His fingers felt thin and claw-like, and there was a grime rubbed into their cracked and roughened skin—those girlish fingers (his mother's fingers) that had once held a pencil so delicately.
"I have seen her—before," he repeated. "Here." He jerked his hand out of his sister's hold and waved it over the circumscribed and shabby landscape. The light shimmered on the leaden surface of the pond behind them, and the wind rustled the stark weeds along its muddy edges. "I knew it was coming." Abbie caught his hand back. "Half a million; he never did anything for me. I will kill him" he muttered faintly.

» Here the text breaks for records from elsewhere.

(* ===== verification/BlastArith.v ===== *)
(** bit_blaster_tpl: numerals, adders, negation, subtraction, multiplexers and
    the bitwise operations. A vector [expr * const * a_bits] of [sz] bits is a
    list of length [sz]; the loops over its bits are recursions on the list.
    [checkpoint], which may abandon a run on a resource limit, is left out. *)
From S2P Require Import Prelude Bits Gates.

Section Circuits.
Context {E : Type} `{Gates E}.

(** ** Numerals *)

Definition is_bool_const (e : E) : bool := is_true e || is_false e.

Definition is_numeral_bits (bits : list E) : bool := forallb is_bool_const bits.

(** The loop from bit [i] on, with the sum [r] so far. *)
Fixpoint is_numeral_loop (i : nat) (r : Z) (bits : list E) : option Z :=
  match bits with
  | [] => Some r
  | b :: bits =>
      if is_true b then is_numeral_loop (S i) (r + pow2 i) bits
      else if negb (is_false b) then None
      else is_numeral_loop (S i) r bits
  end.
Definition is_numeral (bits : list E) : option Z := is_numeral_loop 0 0 bits.

Definition is_minus_one (bits : list E) : bool := forallb is_true bits.

Definition bool_bit (b : bool) : E := if b then mk_true else mk_false.

(** [_num2bits]: 32 bits at a time while more than 32 are left. *)
Fixpoint num2bits_loop (fuel : nat) (aux : Z) (left : nat) : list E :=
  match fuel, left with
  | O, _ | _, O => []
  | S fuel, S left' =>
      if Nat.ltb 32 left then
        let u := aux mod 2 ^ 32 in
        map (fun j => bool_bit (negb (Z.land u (Z.shiftl 1 (Z.of_nat j)) =? 0))) (seq 0 32)
          ++ num2bits_loop fuel (aux / 2 ^ 32) (left - 32)
      else bool_bit (negb (aux mod 2 =? 0)) :: num2bits_loop fuel (aux / 2) left'
  end.
Definition num2bits (v : Z) (sz : nat) : list E := num2bits_loop sz v sz.

(** ** Adders *)

Definition mk_half_adder (a b : E) : E * E := (mk_xor a b, mk_and a b).
Definition mk_full_adder (a b cin : E) : E * E := (mk_xor3 a b cin, mk_carry a b cin).

(** The carry of the last bit is not built. *)
Fixpoint neg_loop (cin : E) (a : list E) : list E :=
  match a with
  | [] => []
  | [x] => [mk_xor (mk_not x) cin]
  | x :: a => let '(out, cout) := mk_half_adder (mk_not x) cin in out :: neg_loop cout a
  end.
Definition mk_neg (a : list E) : list E := neg_loop mk_true a.

Fixpoint adder_loop (cin : E) (a b : list E) : list E :=
  match a, b with
  | [x], y :: _ => [mk_xor3 x y cin]
  | x :: a, y :: b => let '(out, cout) := mk_full_adder x y cin in out :: adder_loop cout a b
  | _, _ => []
  end.
Definition mk_adder (a b : list E) : list E := adder_loop mk_false a b.

(** Bits of the difference, and the last carry: set when nothing is borrowed. *)
Fixpoint subtracter_loop (cin : E) (a b : list E) : list E * E :=
  match a, b with
  | x :: a, y :: b =>
      let '(out, cout) := mk_full_adder x (mk_not y) cin in
      let '(outs, last) := subtracter_loop cout a b in (out :: outs, last)
  | _, _ => ([], cin)
  end.
Definition mk_subtracter (a b : list E) : list E * E := subtracter_loop mk_true a b.

Definition mk_carry_save_adder (a b c : list E) : list E * list E :=
  let abc := zip a (zip b c) in
  (map (fun '(x, (y, z)) => mk_xor3 x y z) abc, map (fun '(x, (y, z)) => mk_carry x y z) abc).

(** ** Selection *)

Definition mk_multiplexer (c : E) (t e : list E) : list E := zip_with (mk_ite c) t e.

Definition mk_abs (a : list E) : list E :=
  if is_false (top a) then a
  else if is_true (top a) then mk_neg a
  else mk_multiplexer (top a) (mk_neg a) a.

(** ** Bitwise operations, extensions *)

Definition mk_not_bits (a : list E) : list E := map mk_not a.
Definition mk_and_bits : list E -> list E -> list E := zip_with mk_and.
Definition mk_or_bits : list E -> list E -> list E := zip_with mk_or.
Definition mk_xor_bits : list E -> list E -> list E := zip_with mk_xor.
Definition mk_xnor_bits : list E -> list E -> list E := zip_with mk_iff.
Definition mk_nand_bits : list E -> list E -> list E := zip_with mk_nand.
Definition mk_nor_bits : list E -> list E -> list E := zip_with mk_nor.

Definition mk_redand (a : list E) : list E := [mk_and_n a].
Definition mk_redor (a : list E) : list E := [mk_or_n a].

Definition mk_sign_extend (a : list E) (n : nat) : list E := a ++ replicate n (top a).
Definition mk_zero_extend (a : list E) (n : nat) : list E := a ++ replicate n mk_false.
End Circuits.

Section Correct.
Context {E : Type} `{Gates E} (eval : E -> bool) `{!GatesOk eval}.

(** ** Lengths *)

Lemma neg_loop_length cin a : length (neg_loop cin a) = length a.
Proof.
  revert cin. induction a as [|x [|y a] IH]; intros cin; [done|done|].
  cbn [neg_loop mk_half_adder length] in *. f_equal. apply IH.
Qed.

Lemma mk_neg_length a : length (mk_neg a) = length a.
Proof. apply neg_loop_length. Qed.

Lemma adder_loop_length cin a b : length a = length b -> length (adder_loop cin a b) = length a.
Proof.
  revert cin b. induction a as [|x [|x' a] IH]; intros cin [|y b]; try done.
  cbn [adder_loop mk_full_adder length] in *. intros [= Hl]. f_equal. by apply IH.
Qed.

Lemma mk_adder_length a b : length a = length b -> length (mk_adder a b) = length a.
Proof. apply adder_loop_length. Qed.

Lemma subtracter_loop_length cin a b :
  length a = length b -> length (subtracter_loop cin a b).1 = length a.
Proof.
  revert cin b. induction a as [|x a IH]; intros cin [|y b]; try done.
  cbn [subtracter_loop mk_full_adder length]. intros [= Hl].
  specialize (IH (mk_carry x (mk_not y) cin) b Hl).
  destruct (subtracter_loop _ a b) as [outs last]. cbn in *. by f_equal.
Qed.

Lemma mk_subtracter_length a b : length a = length b -> length (mk_subtracter a b).1 = length a.
Proof. apply subtracter_loop_length. Qed.

Lemma mk_multiplexer_length c t e :
  length t = length e -> length (mk_multiplexer c t e) = length t.
Proof. intros Hl. unfold mk_multiplexer. rewrite length_zip_with. lia. Qed.

Lemma mk_abs_length a : length (mk_abs a) = length a.
Proof.
  unfold mk_abs. repeat case_match; [done|apply mk_neg_length|].
  rewrite mk_multiplexer_length; apply mk_neg_length.
Qed.

(** ** Numerals *)

Lemma is_numeral_loop_uv i r bits v :
  is_numeral_loop i r bits = Some v -> v = r + pow2 i * uv eval bits.
Proof.
  revert i r. induction bits as [|b bits IH]; intros i r; cbn [is_numeral_loop].
  - intros [= <-]. cbn. lia.
  - rewrite uv_cons. destruct (is_true b) eqn:Et.
    + intros ->%IH. rewrite (eval_is_true b) by done. cbn. rewrite pow2_S. lia.
    + destruct (is_false b) eqn:Ef; cbn [negb]; [|done].
      intros ->%IH. rewrite (eval_is_false b) by done. cbn. rewrite pow2_S. lia.
Qed.

Lemma is_numeral_uv bits v : is_numeral bits = Some v -> uv eval bits = v.
Proof. intros ->%is_numeral_loop_uv. rewrite pow2_0. lia. Qed.

Lemma is_minus_one_uv bits :
  is_minus_one bits = true -> uv eval bits = pow2 (length bits) - 1.
Proof.
  unfold is_minus_one. induction bits as [|b bits IH]; cbn [forallb length]; [done|].
  intros [Hb Hr]%andb_true_iff. rewrite uv_cons, pow2_S, IH, (eval_is_true b) by done.
  cbn. lia.
Qed.

Lemma eval_bool_bit b : eval (bool_bit b) = b.
Proof. destruct b; cbn; [apply eval_true|apply eval_false]. Qed.

Lemma odd_test v : negb (v mod 2 =? 0) = Z.odd v.
Proof. rewrite Zmod_odd. by destruct (Z.odd v). Qed.

Lemma mask_test u j : 0 <= j -> negb (Z.land u (Z.shiftl 1 j) =? 0) = Z.testbit u j.
Proof.
  intros Hj. rewrite Z.shiftl_1_l. destruct (Z.testbit u j) eqn:Et.
  - apply negb_true_iff, Z.eqb_neq. intros Hz.
    assert (Z.testbit (Z.land u (2 ^ j)) j = true) as Hb
      by (rewrite Z.land_spec, Et, Z.pow2_bits_true by done; done).
    by rewrite Hz, Z.testbit_0_l in Hb.
  - apply negb_false_iff, Z.eqb_eq. apply Z.bits_inj_0. intros k.
    rewrite Z.land_spec. destruct (decide (k = j)) as [->|Hne]; [by rewrite Et|].
    by rewrite Z.pow2_bits_false, andb_false_r.
Qed.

Cornelia continued her inspection of him. "Abbie, just look at these clothes, will you? And he hasn't got any cuffs on, either."
"Marcus!" his sister called appealingly. Her raised voice indicated that, after all, she must acknowledge him as other than himself. "All that money I sent you—you need it. Go right away to-morrow to your old number and get it." She turned to Cornelia. "I haven't got any; have you? I forgot it, after all."